On 2/25/07, Ray Saintonge saintonge@telus.net wrote:
I suppose that that is technically correct, but such a strictly rational system exists only in theory. The logical extension of your rational system is personified in Mr. Bean.
Not really.
Technically it was personified by one of the more extreme Greek sceptics but given his followers kept having to pull him out of the way of carts and things I suspect there are limits.
There are even more pressures to conform to established structures such as government bureaucracies and an endless flow of useless forms.
Common sense tell the civil servant that one extra form wont matter.
This has got to be one of your more idiosyncratic pieces of sophistry. Imagine! Purporting to logicaly disprove the existence of common sense.

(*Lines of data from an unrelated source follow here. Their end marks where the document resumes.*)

Lemma testbit_clear_bit i j d : 0 <= i < 8 * zlen d -> 0 <= j ->
  Z.testbit (getb (j / 8) (clear_bit i d)) (j mod 8)
  = if decide (j = i) then false else Z.testbit (getb (j / 8) d) (j mod 8).
Proof.
  intros Hi Hj. unfold clear_bit, bitm. rewrite Z.shiftl_1_l.
  pose proof (Z.mod_pos_bound i 8). pose proof (Z.mod_pos_bound j 8).
  rewrite getb_setb; [|split; [apply Z.div_pos; lia|apply Z.div_lt_upper_bound; lia]|apply Z.div_pos; lia].
  destruct (decide (j / 8 = i / 8)) as [E|E].
  - rewrite testbit_u8, Z.land_spec, Z.lnot_spec, E by lia. destruct (decide (j = i)) as [->|N].
    + rewrite Z.pow2_bits_true by lia. apply andb_false_r.
    + rewrite Z.pow2_bits_false; [apply andb_true_r|]. intros M. apply N. by apply bit_eq.
  - rewrite decide_False; [done|]. by intros ->.
Qed.

(** ** Lemmas: the search *)

Lemma scan_Some p n i x :
  scan p n i = Some x -> i <= x < i + Z.of_nat n /\ p x = true /\ forall y, i <= y < x -> p y = false.
Proof.
  revert i. induction n as [|n IH]; intros i H; simpl in H; [done|].
  destruct (p i) eqn:E.
  - simplify_eq. repeat split; [lia|lia|done|intros; lia].
  - apply IH in H as (H1 & H2 & H3). repeat split; [lia|lia|done|].
    intros y Hy. destruct (decide (y = i)) as [->|]; [done|]. apply H3. lia.
Qed.

Lemma scan_None p n i y : scan p n i = None -> i <= y < i + Z.of_nat n -> p y = false.
Proof.
  revert i. induction n as [|n IH]; intros i H Hy; simpl in H; [lia|].
  destruct (p i) eqn:E; [done|]. destruct (decide (y = i)) as [->|]; [done|]. apply (IH (i + 1)); [done|lia].
Qed.

Lemma scan_is_Some p n i y : i <= y < i + Z.of_nat n -> p y = true -> is_Some (scan p n i).
Proof.
  intros Hy Hp. destruct (scan p n i) as [x|] eqn:E; [eauto|].
  by rewrite (scan_None p n i y E Hy) in Hp.
Qed.

Lemma scan_app p n m i :
  scan p (n + m) i = match scan p n i with Some x => Some x | None => scan p m (i + Z.of_nat n) end.
Proof.
  revert i. induction n as [|n IH]; intros i; simpl.
  - f_equal. lia.
  - destruct (p i); [done|]. rewrite IH. destruct (scan p n (i + 1)); [done|]. f_equal. lia.
Qed.

Lemma scan_shift p q b n i :
  (forall j, i <= j < i + Z.of_nat n -> p j = q (b + j)) ->
  scan q n (b + i) = Z.add b <$> scan p n i.
Proof.
  revert i. induction n as [|n IH]; intros i H; simpl; [done|].
  rewrite (H i) by lia. destruct (q (b + i)); [done|].
  rewrite <- Z.add_assoc. apply IH. intros j Hj. apply H. lia.
Qed.

(** ** Lemmas: bitmaps *)

Lemma bitof_put_ne c d v start m : c <> m / BPB + start -> bitof (put_blk c d v) start m = bitof v start m.
Proof. intros. unfold bitof. by rewrite blk_put_ne by congruence. Qed.

Lemma BPB_split m n : m / BPB = n / BPB -> m mod BPB = n mod BPB -> m = n.
Proof. intros. rewrite (Z.div_mod m BPB), (Z.div_mod n BPB) by lia. lia. Qed.

(** [f i] makes bit [i] of a block [x] and keeps the others. *)
Definition bitop (f : Z -> bytes -> bytes) (x : bool) : Prop :=
  (forall i d, length (f i d) = length d) /\
  (forall i j d, 0 <= i < 8 * zlen d -> 0 <= j ->
     Z.testbit (getb (j / 8) (f i d)) (j mod 8)
     = if decide (j = i) then x else Z.testbit (getb (j / 8) d) (j mod 8)).

Lemma bitop_set : bitop set_bit true.
Proof. split; [intros; apply length_insert|exact testbit_set_bit]. Qed.
Lemma bitop_clear : bitop clear_bit false.
Proof. split; [intros; apply length_insert|exact testbit_clear_bit]. Qed.

Lemma bitof_put_bit f (x : bool) v start n m :
  bitop f x ->
  length (blk v (n / BPB + start)) = Z.to_nat BSIZE ->
  bitof (put_blk (n / BPB + start) (f (n mod BPB) (blk v (n / BPB + start))) v) start m
  = if decide (m = n) then x else bitof v start m.
Proof.
  intros [_ Hf] Hl. unfold bitof. rewrite blk_put.
  pose proof (Z.mod_pos_bound n BPB). pose proof (Z.mod_pos_bound m BPB).
  destruct (decide (m / BPB + start = n / BPB + start)) as [E|E].
  - rewrite Hf by (unfold zlen; lia). rewrite E. destruct (decide (m = n)) as [->|N].
    + by rewrite decide_True.
    + rewrite decide_False; [done|]. intros ?. apply N, BPB_split; lia.
  - rewrite decide_False; [done|]. by intros ->.
Qed.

No. Something exists that people describe as common sense. The definition shifts from person to person mind (try reading the editorial columns in any news paper to the right of you).
The problem is that all these systems of common sense have a tendency to break down if asked to do anything as mildly complex as calculus.
There's a famous scene from a Jack Nicholson movie ("Five Easy Pieces"?) where he orders something slightly different from what is on the restaurant menu. The waitress cannot comply because it's not written on the menu. I've had a similar experience at breakfast in a restaurant. My then wife wanted one egg, but the menu only specified two eggs. In the establishment's mind serving only one egg was impossible.
Because they were not applying logic to the situation
Common sense is what keeps things from being stupid.
Going by what happens when people try to apply common sense to quantum physics I beg to differ.
Taking refuge in rules doesn't solve very much.
Saves me haveing to go over old ground.